Malgré l’ouverture de la PMA, des mères sociales continuent de devoir se battre pour leurs droits

Avec Le cri des cœurs, des mères sociales témoignent de leur absence de droits parentaux après une séparation. Des situations dramatiques qui montrent un vide juridique, malgré les avancées en matière de reconnaissance des familles homoparentales.

Elles sont la « deuxième maman », la « mère sociale », celle qui n’a pas porté l’enfant. Et si pour elles, elles sont mères à part entière, la loi française les a oubliées. En couple avec une autre femme, elles ont souvent du lutter pour fonder une famille, aller à l’étranger pour faire une PMA, ou bien avoir recours à un donneur connu pour une insémination artisanale. Mais après une séparation, certaines doivent aussi se battre pour ne pas être effacées de la vie de leur enfant.

Une loi incomplète et des familles fracturées

C’est le cas d’Alexandra, 45 ans. Avec son ex-compagne, dont elle est séparée depuis trois ans, elle a eu trois enfants, âgés de 13, 11 et 10 ans, conçus par PMA à l’étranger. Elle a porté l’aîné et la benjamine, et sa compagne, la cadette, Eva*. Les deux femmes partagent l’autorité parentale sur les trois enfants. Vivant toutes deux à Neuville sur Saône, près de Lyon, une garde partagée a été possible après la séparation. Mais la situation a viré au cauchemar après une dispute.

« Ça a été le début de l’enfer », nous raconte Alexandra. « Elle a récupéré Eva, en me disant que je n’avais pas de droits sur elle. Elle ne voulait plus accueillir nos deux autres enfants. Elle nous a fermé la porte pendant huit mois. » Alexandra entame alors une procédure juridique. Son ex l’informe qu’elle part s’installer dans une autre ville, à plusieurs heures de son domicile. « Elle sépare une fratrie et elle abandonne nos deux autres enfants. Ça a été très compliqué pour tout le monde ».

Alexandra finit par obtenir d’avoir Eva un week-end sur deux et fait une demande de reconnaissance conjointe a posteriori, démarche qui nécessite l’accord de la mère qui a accouché. Entretemps, elle dépose aussi huit plaintes contre son ex-conjointe parce que leur fille n’est pas toujours déposée dans le train les week-ends où Alexandra devrait l’avoir. Ces plaintes n’aboutiront qu’à un rappel à la loi. « Depuis mai, j’ai lancé une procédure d’adoption sans son consentement, mais mon avocate peine à avoir des informations.

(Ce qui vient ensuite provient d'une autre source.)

Context `{Table R} (base : R -> bool).

Lemma where_select_count cs args next d : in_order 1 (cs, args, next) ->
  where_select cols base cs [] args d = where_rows cols (map (fill args) cs) (sql_select base d).
Proof. by apply where_list_count. Qed.

Lemma where_select_paged cs args next a b d : in_order 1 (cs, args, next) ->
  where_select cols base cs [next; next + 1] (args ++ [a; b]) d =
  where_rows cols (map (fill args) cs) (sql_select base d).
Proof. by apply where_list_paged. Qed.
End selects.

(** The placeholders of the arguments added last. *)
Lemma arg_at_new args vs next : next = 1 + Z.of_nat (length args) ->
  map (arg_at (args ++ vs)) (seqZ next (Z.of_nat (length vs))) = vs.
Proof.
  intros ->. pose proof (seqZ_map_nth args vs []) as Hs. rewrite app_nil_r in Hs. etrans; [|exact Hs].
  do 2 f_equal; lia.
Qed.

Lemma arg_at_last args a next : next = 1 + Z.of_nat (length args) -> arg_at (args ++ [a]) next = a.
Proof. intros Hn. pose proof (arg_at_new args [a] next Hn) as Hs. by injection Hs. Qed.

(** ** Loops over a filter *)

(** A step adds one condition with the next placeholders, whose arguments
    make it the condition meant. *)
Definition step_means (step : string -> string -> Z -> cond * list arg * Z) (entry : string -> string -> bcond) : Prop :=
  forall key value (args : list arg) next, next = 1 + Z.of_nat (length args) ->
    let '(c, a, next') := step key value next in
    in_order next ([c], a, next') /\ fill (args ++ a) c = entry key value.

Lemma one_cond next (c : cond) a : cond_phs c = [next] -> in_order next ([c], [a], next + 1).
Proof.
  intros Hc. split; [|done]. simpl. rewrite Hc. change (Z.of_nat 1) with (0 + 1).
  by rewrite seqZ_snoc, Z.add_0_r.
Qed.

Lemma in_order_fill_snoc str args idx c a idx' :
  in_order 1 (str, args, idx) -> in_order idx ([c], a, idx') ->
  in_order 1 (str ++ [c], args ++ a, idx') /\
  map (fill (args ++ a)) (str ++ [c]) = map (fill args) str ++ [fill (args ++ a) c].
Proof.
  intros Ho Hc. split; [by eapply in_order_app|]. rewrite map_app. f_equal. by eapply fill_all_app.
Qed.

(** A loop that adds the condition of every key. *)
Section filter_loop.
Context (step : string -> string -> Z -> cond * list arg * Z) (entry : string -> string -> bcond).

Fixpoint filter_loop (filters : list (string * string)) (cs : list cond) (args : list arg) (idx : Z) :
    list cond * list arg * Z :=
  match filters with
  | [] => (cs, args, idx)
  | (k, v) :: filters' =>
      let '(c, a, idx) := step k v idx in filter_loop filters' (cs ++ [c]) (args ++ a) idx
  end.

Lemma filter_loop_means filters cs args idx : step_means step entry -> in_order 1 (cs, args, idx) ->
  let '(cs', args', idx') := filter_loop filters cs args idx in
  in_order 1 (cs', args', idx') /\
  map (fill args') cs' = map (fill args) cs ++ map (fun kv => entry kv.1 kv.2) filters.
Proof.
  intros Hstep. revert cs args idx. induction filters as [|[k v] filters IH]; intros cs args idx Ho; cbn [filter_loop].
  { by rewrite app_nil_r. }
  pose proof (Hstep k v args idx (proj2 Ho)) as Hs. destruct (step k v idx) as [[c a] idx'].
  destruct Hs as [Hc He]. destruct (in_order_fill_snoc _ _ _ _ _ _ Ho Hc) as [Ho' Hf].
  specialize (IH _ _ _ Ho'). destruct (filter_loop filters _ _ _) as [[cs' args'] idx''].
  destruct IH as [G1 G2]. split; [done|]. by rewrite G2, Hf, He, <- app_assoc.
Qed.
End filter_loop.

(** A condition with two placeholders for the same value. *)
Lemma two_conds next (c : cond) v : cond_phs c = [next; next + 1] ->
  in_order next ([c], [AStr v; AStr v], next + 2).
Proof. intros Hc. split; [|done]. simpl. rewrite Hc. symmetry. apply seqZ_two. Qed.

Lemma arg_at_two args a b next : next = 1 + Z.of_nat (length args) ->
  arg_at (args ++ [a; b]) next = a /\ arg_at (args ++ [a; b]) (next + 1) = b.
Proof.
  intros Hn. pose proof (arg_at_new args [a; b] next Hn) as Hs.
  change (Z.of_nat (length [a; b])) with (0 + 2) in Hs. rewrite seqZ_two in Hs. by injection Hs.
Qed.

Je suis optimiste, je rentre dans toutes les cases de la loi. Une fois que je pourrai adopter Eva, je redemanderai sa garde. Pour moi, nos enfants sont frère et sœurs. »

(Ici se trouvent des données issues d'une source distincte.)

(** Any filter gives placeholders the server accepts and the conditions meant
    by its keys, in whatever order the keys are visited. *)
Lemma gen_rule_means : gen_means (gen_rule step) (meant entry).
Proof.
  intros query. unfold gen_rule, meant. pose proof (gen_loop_means query [] [] 1 "" "" (in_order_nil 1)) as Hl.
  destruct (gen_loop step query [] [] 1 "" "") as [[[[str args] idx] svc] ns].
  destruct Hl as (Ho & Hf & -> & ->).
  pose proof (or_star_means "dst_service" (value_from "" svcSpecificQueryKeyService query) _ _ _ Ho) as H1.
  destruct (or_star "dst_service" _ _) as [[str1 args1] idx1]. destruct H1 as [Ho1 Hf1].
  pose proof (or_star_means "dst_namespace" (value_from "" svcSpecificQueryKeyNamespace query) _ _ _ Ho1) as H2.
  destruct (or_star "dst_namespace" _ _) as [[str2 args2] idx2]. destruct H2 as [Ho2 Hf2].
  split; [done|]. rewrite Hf2, Hf1, Hf, <- app_assoc. done.
Qed.
End means.

(** ** What the queries return *)

Section results.
Context `{Env} `{PolarisApi} `{PgInput} `{MapRange} {R A : Type} `{!Table R}.
Context (gen : list (string * string) -> list cond * list arg * Z) (meaning : list (string * string) -> list bcond).
Context (Hgen : gen_means gen meaning).
Context (cols : string -> option (column R)) (live : R -> bool) (mtime : R -> Z).
Implicit Types c : conn database.

(** The rows a filter selects. *)
Definition matching (filter : gmap string string) (d : database) : res (list R) :=
  where_rows cols (meaning (range_map filter)) (sql_select live d).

Ce n’est que depuis la loi de 2013 ouvrant le mariage aux couples de même sexe qu’un couple de femmes peut obtenir la reconnaissance légale de leur statut de parents. Pour cela, elles devaient entamer une procédure d’adoption pour que la mère sociale, celle qui n’a donc pas accouché, puisse être à son tour considérée comme mère de l’enfant. De longues démarches fastidieuses, coûteuses aussi, qui nécessitaient de passer par la case mariage, et soumises à une décision de justice. Depuis 2021, avec l’extension de l’accès à la PMA obtenu en 2021 via la révision de la loi de bioéthique, la filiation se fait désormais par une reconnaissance conjointe anticipée (RCA). Reste que la loi est loin de couvrir toutes les situations, à commencer par celles des couples séparés avant d’avoir obtenu l’adoption, où celle qui a porté l’enfant a tous les droits et peut priver son ex de voir leur enfant.

Malgré l’ouverture de la PMA, des mères sociales continuent de devoir se battre pour leurs droits

Un combat pour revoir son enfant

Ces mères privées de droits et de reconnaissance témoignent aujourd’hui pour lever ce tabou et montrer leur combat. Pour mettre en lumière leurs vécus, l’association homoparentale Les Enfants d’arc en ciel publie une série de témoignages de ces mères oubliées, à travers un recueil, Le Cri des cœurs. Certaines n’ont plus été en contact avec leur enfant depuis des mois, voire des années.

Angélique, 39 ans, vit à Gujan Mestras, en Aquitaine. Avec son ex, elles ont eu deux enfants en 2012 et 2013. Chacune a porté un enfant. Mariées en 2015, elles ont entamé la procédure d’adoption, mais n’ont pas pu aller au bout du parcours pour des raisons financières. En 2017, elles finissent par se séparer. « Comme je n’avais pas de droit sur notre fille aînée, mon ex a décidé de me priver d’elle. Je la voyais quand elle avait envie. Elle m’a fait du chantage, si je ne t’étais pas d’accord avec quelque chose, c’était “tu ne verras pas la petite”. » Un compromis est d’abord trouvé pour terminer les démarches d’adoption, mais le couple finit malgré tout par divorcer sans être allé au bout.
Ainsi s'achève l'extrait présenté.